DATA START

(* ===== verification/DomainSync.v ===== *)
(** * One pass over a domain ([packages/core/src/domain-sync.ts])

    [runDomainSync]: folders one after the other, the items of a folder through
    the bounded pool, then the detectors.  The world of a pass is the ledger,
    everything outside the process (the source and the target), the cursor
    store of the mapping, and the variables the pass's closures share.  The
    source, the target and the domain's own functions are the fields of
    [DomainSyncDeps], as they are in the code. *)

From S2P Require Import Prelude Prog Concurrency Ports Detectors.

Open Scope Z_scope.

Definition ABORT_AFTER_CONSECUTIVE_FAILURES : Z := 25.

(** An error value: an ordinary one, or the [PassAbortError] that ends the pass. *)
Inductive err := ItemError (message : string) | PassAbort (message : string).

(** ** What a pass owes an item the ledger knows *)

Inductive KnownItemAction :=
| skip | record_version | rewrite | relocated_away | leave_adopted | moved | retry_failed
| needs_decision | left_behind_action | tombstoned_action.

#[export] Instance KnownItemAction_eq_dec : EqDecision KnownItemAction.
Proof. solve_decision. Defined.

(** Both collections known, and different. *)
Definition topology_changed (known : LedgerRecord) (coll : option string) : bool :=
  match truthy coll, truthy (collection known) with
  | Some c, Some c' => negb (String.eqb c' c)
  | _, _ => false
  end.

Definition classifyKnownItem (known : LedgerRecord) (version : option string) (coll : option string)
    : KnownItemAction :=
  if bool_decide (rstatus known = Some left_behind) then left_behind_action
  else if bool_decide (rstatus known = Some tombstoned)
  then if defined (movedToNaturalKeyHash known) then relocated_away else tombstoned_action
  else if bool_decide (rstatus known = Some failed)
  then if MAX_ITEM_ATTEMPTS <=? nullish (attemptCount known) 0 then needs_decision else retry_failed
  else if topology_changed known coll then moved
  else match version with
  | None => skip
  | Some v =>
      match sourceVersion known with
      | None => record_version
      | Some v' =>
          if String.eqb v' v then skip
          else if bool_decide (rstatus known = Some adopted) then leave_adopted
          else rewrite
      end
  end.

Definition decided (row : LedgerRecord) (to : string) (toKey : option string) : bool :=
  bool_decide (movedToCollection row = Some to)
  && bool_decide (movedToNaturalKeyHash row = toKey)
  && defined (moveAcknowledgedAt row).

(** [FolderLike], and the name its collection is known by. *)
Record Folder := mkFolder { fo_path : option string; fo_name : option string }.
(* ===== verification/DomainSyncSafety.v ===== *)
(** * What no pass ever does

    When an item may be rewritten at all ([classifyKnownItem]), and the safety
    of [runDomainSync] for every interleaving of its workers: the copies it may
    not touch it does not touch. *)

From S2P Require Import Prelude Prog Concurrency Ports Detectors DomainSync DomainSyncInvariants.
From S2P Require Ledger.

Open Scope Z_scope.

(** ** When an item is rewritten *)

Lemma topology_changed_spec known c :
  topology_changed known (Some c) = true <->
  c <> ""%string /\ exists c', collection known = Some c' /\ c' <> ""%string /\ c' <> c.
Proof.
  unfold topology_changed. destruct (truthy (Some c)) as [x|] eqn:Hc.
  - apply truthy_Some in Hc as [[= <-] Hc]. destruct (truthy (collection known)) as [c'|] eqn:Hk.
    + apply truthy_Some in Hk as [Hk Hk']. rewrite negb_true_iff, String.eqb_neq. naive_solver.
    + apply truthy_None in Hk as [Hk|Hk]; naive_solver congruence.
  - apply truthy_None in Hc as [Hc|[= ->]]; naive_solver.
Qed.

(** The rows whose copy is on the target: neither failed, left behind nor removed. *)
Lemma classify_placed known version coll :
  rstatus known <> Some left_behind -> rstatus known <> Some tombstoned -> rstatus known <> Some failed ->
  classifyKnownItem known version coll =
    if topology_changed known coll then moved
    else match version, sourceVersion known with
    | None, _ => skip
    | Some _, None => record_version
    | Some v, Some v' => if String.eqb v' v then skip
                         else if bool_decide (rstatus known = Some adopted) then leave_adopted else rewrite
    end.
Proof.
  intros H1 H2 H3. unfold classifyKnownItem. rewrite !bool_decide_false by done.
  destruct (topology_changed known coll), version, (sourceVersion known); done.
Qed.

Lemma classify_placed_rewrite known version c :
  rstatus known <> Some left_behind -> rstatus known <> Some tombstoned -> rstatus known <> Some failed ->
  classifyKnownItem known version (Some c) = rewrite <->
  rstatus known <> Some adopted /\ topology_changed known (Some c) = false /\
  exists v v', version = Some v /\ sourceVersion known = Some v' /\ v' <> v.
Proof.
  intros H1 H2 H3. rewrite classify_placed by done.
  destruct (topology_changed known (Some c)); [naive_solver|].
  destruct version as [v|]; [|naive_solver]. destruct (sourceVersion known) as [v'|]; [|naive_solver].
  destruct (String.eqb_spec v' v); [naive_solver|]. case_bool_decide; naive_solver.
Qed.

Lemma classify_placed_settled known version coll a :
  rstatus known <> Some left_behind -> rstatus known <> Some tombstoned -> rstatus known <> Some failed ->
  classifyKnownItem known version coll = a -> a <> relocated_away /\ a <> retry_failed.
Proof.
  intros H1 H2 H3. rewrite classify_placed by done. intros <-.
  repeat (case_match; try done).
Qed.

Lemma topology_same known c :
  topology_changed known (Some c) = false <->
  c = ""%string \/ truthy (collection known) = None \/ collection known = Some c.
Proof.
  rewrite <- not_true_iff_false, topology_changed_spec, truthy_None.
  destruct (decide (c = ""%string)); [naive_solver|].
  destruct (collection known) as [c'|]; [|naive_solver].
  destruct (decide (c' = ""%string)), (decide (c' = c)); naive_solver.
Qed.

(** An overwrite has exactly one licence.  [classifyKnownItem] answers
    [rewrite] iff the row is a copy this tool placed (not failed, left behind,
    removed or adopted), the source still lists it in the collection it was
    copied from as far as both are known, and both versions are known and
    differ; a tombstone is lifted only where a relocation is recorded, and an
    item is retried only while attempts remain. *)
Theorem rewrite_licence known version c :
  (classifyKnownItem known version (Some c) = rewrite <->
     rstatus known <> Some left_behind /\ rstatus known <> Some tombstoned /\
     rstatus known <> Some failed /\ rstatus known <> Some adopted /\
     (c = ""%string \/ truthy (collection known) = None \/ collection known = Some c) /\
     exists v v', version = Some v /\ sourceVersion known = Some v' /\ v' <> v) /\
  (classifyKnownItem known version (Some c) = relocated_away <->
     rstatus known = Some tombstoned /\ is_Some (movedToNaturalKeyHash known)) /\
  (classifyKnownItem known version (Some c) = retry_failed <->
     rstatus known = Some failed /\ nullish (attemptCount known) 0 < MAX_ITEM_ATTEMPTS).
Proof.
  rewrite <- topology_same.
  destruct (decide (rstatus known = Some left_behind)) as [Hs|H1].
  { unfold classifyKnownItem. rewrite Hs. simpl. naive_solver. }
  destruct (decide (rstatus known = Some tombstoned)) as [Hs|H2].
  { unfold classifyKnownItem. rewrite Hs. simpl. rewrite <- defined_true.
    destruct (defined _); naive_solver. }
  destruct (decide (rstatus known = Some failed)) as [Hs|H3].
  { unfold classifyKnownItem. rewrite Hs. simpl.
    destruct (Z.leb_spec MAX_ITEM_ATTEMPTS (nullish (attemptCount known) 0)); naive_solver lia. }
  rewrite classify_placed_rewrite by done.
  pose proof (classify_placed_settled known version (Some c) _ H1 H2 H3 eq_refl) as [Hr Hf].
  naive_solver.
Qed.

(** ** Items no pass may touch *)
Section untouchable.
Context {L Env Item Raw : Type} `{LL : LedgerLaws L}.
Variable deps : DomainSyncDeps L Env Item Raw.

(** The natural key of the item in question, and whatever is to be shown of
    the outside world. *)
Variables (k0 : string) (I : Env -> Prop).

Abbreviation tenant := (ds_tenantId deps).
Abbreviation mapping := (ds_mappingId deps).
Abbreviation dom := (ds_domain deps).

(** A row that ends an item's migration: the owner's own copy, an item the
    owner left behind, or one removed on the owner's decision. *)
Definition terminal (row : LedgerRecord) : Prop :=
  rstatus row = Some adopted \/ rstatus row = Some left_behind \/
  (rstatus row = Some tombstoned /\ movedToNaturalKeyHash row = None /\ is_Some (deletionAppliedAt row)).

Definition outline (row : LedgerRecord) : option status * string * string :=
  (rstatus row, targetId row, contentHash row).

Definition guarded (c : option status * string * string) (l : L) : Prop :=
  exists row, lg_find tenant mapping dom k0 l = Some row /\ terminal row /\ outline row = c.

(** The item [item], with the bytes [raw], is the one keyed [k0]. *)
Definition names (item : Item) (raw : Raw) : Prop :=
  ds_naturalKey deps item = Some k0 \/
  (ds_naturalKey deps item = None /\
   exists f, ds_naturalKeyFromRaw deps = Some f /\ f item raw = k0).

Variable c : option status * string * string.

(** The items the source may list, the bytes it may serve for one, and the ids
    the target may give a collection. *)
Variables (listed : Item -> Prop) (fetched : Item -> Raw -> Prop) (ensured : string -> Prop).

Abbreviation J := (pass_inv (guarded c) I (fun _ => True)).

DATA END

• YOUR GOAL
Only the lines from the one containing "(** The item [item], with" through the end of the records above belong in the output, each exactly as it stands, both ends included.

• ANSWER SPACE
(** The item [item], with the bytes [raw], is the one keyed [k0]. *)
Definition names (item : Item) (raw : Raw) : Prop :=
  ds_naturalKey deps item = Some k0 \/
  (ds_naturalKey deps item = None /\
   exists f, ds_naturalKeyFromRaw deps = Some f /\ f item raw = k0).

Variable c : option status * string * string.

(** The items the source may list, the bytes it may serve for one, and the ids
    the target may give a collection. *)
Variables (listed : Item -> Prop) (fetched : Item -> Raw -> Prop) (ensured : string -> Prop).

Abbreviation J := (pass_inv (guarded c) I (fun _ => True)).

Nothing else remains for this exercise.